## Exercise prompt
Each entry in the material below should be reproduced exactly.
═══ Input material
(* ===== verification/CertStore.v ===== *)
(** * Stores of certificates and keys

    Models internal/certstore/file.go and secret.go: where the material of a
    managed certificate is kept.  A file store replaces three files one after
    the other; [FileStore_Save_crash] says what a reader can meet in between,
    wherever the process stops.  A Secret store makes one server-side apply
    request; the API server is a parameter of the model. *)

From S2P Require Import Prelude GoStrings X509 Storage Concurrent Files.

(** ** Files (file.go) *)

Definition keyFileMode : Z := 384.
Definition certFileMode : Z := 420.

Record FilesConfig := mkFilesConfig { fc_Cert : path; fc_Key : path; fc_CA : option path }.

Definition readIfPresent (p : path) : files blob :=
  Call (fun s => (os_ReadFile p s, s)) (fun r =>
    match r with
    | Ok data => mret data
    | Err e => if errors_Is e FsErrNotExist then mret empty_blob else Ret (Err (Wrap "reading" [e]))
    end).

Definition FileStore_Load (cfg : FilesConfig) : files (blob * blob) :=
  certPEM ← readIfPresent (fc_Cert cfg);
  keyPEM ← readIfPresent (fc_Key cfg);
  mret (certPEM, keyPEM).

Definition store_paths (cfg : FilesConfig) : list path :=
  [fc_Key cfg; fc_Cert cfg] ++ match fc_CA cfg with Some p => [p] | None => [] end.

(** The probe is a file made and removed in the directory. *)
Definition probe_of (probe : string) (p : path) : path := (p.1, ".openvox-ca-writable-" +:+ probe).
Definition checkDir (probe : string) (p : path) : files unit :=
  Call (fun s => (Ok (fs_dirs s !! p.1), s)) (fun r =>
    match r with
    | Err e => Ret (Err (Wrap "checking the directory" [e]))
    | Ok None => Ret (Err (Msg "the directory does not exist"))
    | Ok (Some NotADir) => Ret (Err (Msg "the directory is not a directory"))
    | Ok (Some _) =>
        Call (os_CreateTemp (probe_of probe p)) (fun r =>
          match r with
          | Err e => Ret (Err (Wrap "the directory is not writable by this process" [e]))
          | Ok _ =>
              Call file_flush (fun _ =>
              Call (os_Remove (probe_of probe p)) (fun r =>
                match r with
                | Err e => Ret (Err (Wrap "removing the write probe" [e]))
                | Ok _ => mret tt
                end))
          end)
    end).

Fixpoint check_dirs (probe : string) (paths : list path) : files unit :=
  match paths with
  | [] => mret tt
  | p :: paths => _ ← checkDir probe p; check_dirs probe paths
  end.
(* ===== verification/FileSafety.v ===== *)
(** * What the filesystem backend keeps

    The relation between a CA directory and the backend it represents
    ([cadir]), that every operation keeps it wherever it stops, and what is
    special about the CA key: it is in one of two places, and a directory with
    two different keys is refused. *)

From S2P Require Import Prelude GoStrings X509 Inventory Storage Concurrent Files FileBackend.

(** Choosing from a list with at most one element for each choice. *)
Lemma NoDup_omap {A B} (f : A -> option B) (l : list A) :
  NoDup l -> (forall x y z, x ∈ l -> y ∈ l -> f x = Some z -> f y = Some z -> x = y) -> NoDup (omap f l).
Proof.
  intros Hd. induction Hd as [|x l Hx Hd IH]; intros Hf; [constructor|]. cbn.
  assert (NoDup (omap f l)) as Hl by (apply IH; intros ???? ?; apply Hf; by right).
  destruct (f x) as [z|] eqn:E; [|done]. constructor; [|done].
  intros (y & Hy & Ey)%list_elem_of_omap. apply Hx. by rewrite (Hf x y z); [|left|right|..].
Qed.
Lemma NoDup_omap_keys {A B} (f : string * A -> option B) (m : gmap string A) :
  (forall x y z, f x = Some z -> f y = Some z -> x.1 = y.1) -> NoDup (omap f (map_to_list m)).
Proof.
  intros Hf. apply NoDup_omap; [apply NoDup_map_to_list|]. intros [k1 v1] [k2 v2] z H1 H2 E1 E2.
  pose proof (Hf _ _ _ E1 E2) as E. cbn in E. subst k2. apply elem_of_map_to_list in H1, H2. congruence.
Qed.

(** File names are ordered as the subjects are listed. *)
Definition pem_le (x y : string) : Prop := String.le (x +:+ ".pem") (y +:+ ".pem").
Lemma pem_names_sorted names : StronglySorted String.le names -> StronglySorted pem_le (omap pem_name names).
Proof.
  induction 1 as [|n names _ IH Hn]; cbn; [constructor|]. destruct (pem_name n) as [x|] eqn:E; [|done].
  apply pem_name_Some in E as ->. constructor; [done|]. apply Forall_forall.
  intros y (m & Hm & ->%pem_name_Some)%list_elem_of_omap. by eapply Forall_forall in Hn.
Qed.
#[global] Instance pem_le_antisymm : AntiSymm (=) pem_le.
Proof. intros x y H1 H2. pose proof (anti_symm String.le _ _ H1 H2) as E. apply pem_name_Some in E.
  rewrite (proj2 (pem_name_Some _ x) eq_refl) in E. congruence. Qed.

#[global] Instance pem_le_total : Total pem_le.
Proof. intros x y. apply (total String.le). Qed.

Section Cadir.
Context (baseDir temp : string) (Htemp : all_bytes isDigit temp = true).
Notation file_of := (file_of baseDir).
Notation top := (fsCAKeyPath baseDir).
Notation legacy := (fsLegacyCAKeyPath baseDir).
Notation dirs := (cadir_dirs baseDir).

(** ** Names *)

Lemma dir_of_inj a b : dir_of baseDir a = dir_of baseDir b -> a = b.
Proof.
  unfold dir_of. repeat case_bool_decide; subst; try done; intros E.
  - apply (f_equal String.length) in E. rewrite !length_str_app in E. cbn in E. lia.
  - apply (f_equal String.length) in E. rewrite !length_str_app in E. cbn in E. lia.
  - apply str_app_inj_l in E. by injection E.
Qed.

Lemma file_of_inj k1 k2 p : file_of k1 = Some p -> file_of k2 = Some p -> k1 = k2.
Proof.
  intros ([d1 n1] & E1 & ->)%fmap_Some ([d2 n2] & E2 & E)%fmap_Some. injection E as Ed En.
  apply dir_of_inj in Ed. subst. by eapply layout_inj.
Qed.

(** Nothing else is where the CA key may be. *)
Lemma layout_not_key key sub : layout_of key <> Some (sub, "ca_key.pem") \/ sub = "requests" \/ sub = "signed".
Proof.
  destruct (decide (layout_of key = Some (sub, "ca_key.pem"))) as [E|]; [right|by left].
  destruct (layout_cases _ _ E) as [H|[(s & _ & [= ->])|(s & _ & [= ->])]]; [|by left|by right]. in_table H.
Qed.
Lemma file_of_not_key key p : file_of key = Some p -> p <> top /\ p <> legacy.
Proof.
  intros ([d n] & E & ->)%fmap_Some. unfold fsCAKeyPath, fsLegacyCAKeyPath.
  split; intros [= Ed ->]; apply dir_of_inj in Ed; cbn in Ed; subst d; match type of E with layout_of _ = Some (?s, _) => destruct (layout_not_key key s) as [|[|]] end; done.
Qed.
Lemma top_legacy : top <> legacy.
Proof. by intros [= ?%dir_of_inj]. Qed.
══════
## Solution to this task
(* ===== verification/CertStore.v ===== *)
(** * Stores of certificates and keys

    Models internal/certstore/file.go and secret.go: where the material of a
    managed certificate is kept.  A file store replaces three files one after
    the other; [FileStore_Save_crash] says what a reader can meet in between,
    wherever the process stops.  A Secret store makes one server-side apply
    request; the API server is a parameter of the model. *)

From S2P Require Import Prelude GoStrings X509 Storage Concurrent Files.

(** ** Files (file.go) *)

Definition keyFileMode : Z := 384.
Definition certFileMode : Z := 420.

Record FilesConfig := mkFilesConfig { fc_Cert : path; fc_Key : path; fc_CA : option path }.

Definition readIfPresent (p : path) : files blob :=
  Call (fun s => (os_ReadFile p s, s)) (fun r =>
    match r with
    | Ok data => mret data
    | Err e => if errors_Is e FsErrNotExist then mret empty_blob else Ret (Err (Wrap "reading" [e]))
    end).

Definition FileStore_Load (cfg : FilesConfig) : files (blob * blob) :=
  certPEM ← readIfPresent (fc_Cert cfg);
  keyPEM ← readIfPresent (fc_Key cfg);
  mret (certPEM, keyPEM).

Definition store_paths (cfg : FilesConfig) : list path :=
  [fc_Key cfg; fc_Cert cfg] ++ match fc_CA cfg with Some p => [p] | None => [] end.

(** The probe is a file made and removed in the directory. *)
Definition probe_of (probe : string) (p : path) : path := (p.1, ".openvox-ca-writable-" +:+ probe).
Definition checkDir (probe : string) (p : path) : files unit :=
  Call (fun s => (Ok (fs_dirs s !! p.1), s)) (fun r =>
    match r with
    | Err e => Ret (Err (Wrap "checking the directory" [e]))
    | Ok None => Ret (Err (Msg "the directory does not exist"))
    | Ok (Some NotADir) => Ret (Err (Msg "the directory is not a directory"))
    | Ok (Some _) =>
        Call (os_CreateTemp (probe_of probe p)) (fun r =>
          match r with
          | Err e => Ret (Err (Wrap "the directory is not writable by this process" [e]))
          | Ok _ =>
              Call file_flush (fun _ =>
              Call (os_Remove (probe_of probe p)) (fun r =>
                match r with
                | Err e => Ret (Err (Wrap "removing the write probe" [e]))
                | Ok _ => mret tt
                end))
          end)
    end).

Fixpoint check_dirs (probe : string) (paths : list path) : files unit :=
  match paths with
  | [] => mret tt
  | p :: paths => _ ← checkDir probe p; check_dirs probe paths
  end.
(* ===== verification/FileSafety.v ===== *)
(** * What the filesystem backend keeps

    The relation between a CA directory and the backend it represents
    ([cadir]), that every operation keeps it wherever it stops, and what is
    special about the CA key: it is in one of two places, and a directory with
    two different keys is refused. *)

From S2P Require Import Prelude GoStrings X509 Inventory Storage Concurrent Files FileBackend.

(** Choosing from a list with at most one element for each choice. *)
Lemma NoDup_omap {A B} (f : A -> option B) (l : list A) :
  NoDup l -> (forall x y z, x ∈ l -> y ∈ l -> f x = Some z -> f y = Some z -> x = y) -> NoDup (omap f l).
Proof.
  intros Hd. induction Hd as [|x l Hx Hd IH]; intros Hf; [constructor|]. cbn.
  assert (NoDup (omap f l)) as Hl by (apply IH; intros ???? ?; apply Hf; by right).
  destruct (f x) as [z|] eqn:E; [|done]. constructor; [|done].
  intros (y & Hy & Ey)%list_elem_of_omap. apply Hx. by rewrite (Hf x y z); [|left|right|..].
Qed.
Lemma NoDup_omap_keys {A B} (f : string * A -> option B) (m : gmap string A) :
  (forall x y z, f x = Some z -> f y = Some z -> x.1 = y.1) -> NoDup (omap f (map_to_list m)).
Proof.
  intros Hf. apply NoDup_omap; [apply NoDup_map_to_list|]. intros [k1 v1] [k2 v2] z H1 H2 E1 E2.
  pose proof (Hf _ _ _ E1 E2) as E. cbn in E. subst k2. apply elem_of_map_to_list in H1, H2. congruence.
Qed.

(** File names are ordered as the subjects are listed. *)
Definition pem_le (x y : string) : Prop := String.le (x +:+ ".pem") (y +:+ ".pem").
Lemma pem_names_sorted names : StronglySorted String.le names -> StronglySorted pem_le (omap pem_name names).
Proof.
  induction 1 as [|n names _ IH Hn]; cbn; [constructor|]. destruct (pem_name n) as [x|] eqn:E; [|done].
  apply pem_name_Some in E as ->. constructor; [done|]. apply Forall_forall.
  intros y (m & Hm & ->%pem_name_Some)%list_elem_of_omap. by eapply Forall_forall in Hn.
Qed.
#[global] Instance pem_le_antisymm : AntiSymm (=) pem_le.
Proof. intros x y H1 H2. pose proof (anti_symm String.le _ _ H1 H2) as E. apply pem_name_Some in E.
  rewrite (proj2 (pem_name_Some _ x) eq_refl) in E. congruence. Qed.

#[global] Instance pem_le_total : Total pem_le.
Proof. intros x y. apply (total String.le). Qed.

Section Cadir.
Context (baseDir temp : string) (Htemp : all_bytes isDigit temp = true).
Notation file_of := (file_of baseDir).
Notation top := (fsCAKeyPath baseDir).
Notation legacy := (fsLegacyCAKeyPath baseDir).
Notation dirs := (cadir_dirs baseDir).

(** ** Names *)

Lemma dir_of_inj a b : dir_of baseDir a = dir_of baseDir b -> a = b.
Proof.
  unfold dir_of. repeat case_bool_decide; subst; try done; intros E.
  - apply (f_equal String.length) in E. rewrite !length_str_app in E. cbn in E. lia.
  - apply (f_equal String.length) in E. rewrite !length_str_app in E. cbn in E. lia.
  - apply str_app_inj_l in E. by injection E.
Qed.

Lemma file_of_inj k1 k2 p : file_of k1 = Some p -> file_of k2 = Some p -> k1 = k2.
Proof.
  intros ([d1 n1] & E1 & ->)%fmap_Some ([d2 n2] & E2 & E)%fmap_Some. injection E as Ed En.
  apply dir_of_inj in Ed. subst. by eapply layout_inj.
Qed.

(** Nothing else is where the CA key may be. *)
Lemma layout_not_key key sub : layout_of key <> Some (sub, "ca_key.pem") \/ sub = "requests" \/ sub = "signed".
Proof.
  destruct (decide (layout_of key = Some (sub, "ca_key.pem"))) as [E|]; [right|by left].
  destruct (layout_cases _ _ E) as [H|[(s & _ & [= ->])|(s & _ & [= ->])]]; [|by left|by right]. in_table H.
Qed.
Lemma file_of_not_key key p : file_of key = Some p -> p <> top /\ p <> legacy.
Proof.
  intros ([d n] & E & ->)%fmap_Some. unfold fsCAKeyPath, fsLegacyCAKeyPath.
  split; intros [= Ed ->]; apply dir_of_inj in Ed; cbn in Ed; subst d; match type of E with layout_of _ = Some (?s, _) => destruct (layout_not_key key s) as [|[|]] end; done.
Qed.
Lemma top_legacy : top <> legacy.
Proof. by intros [= ?%dir_of_inj]. Qed.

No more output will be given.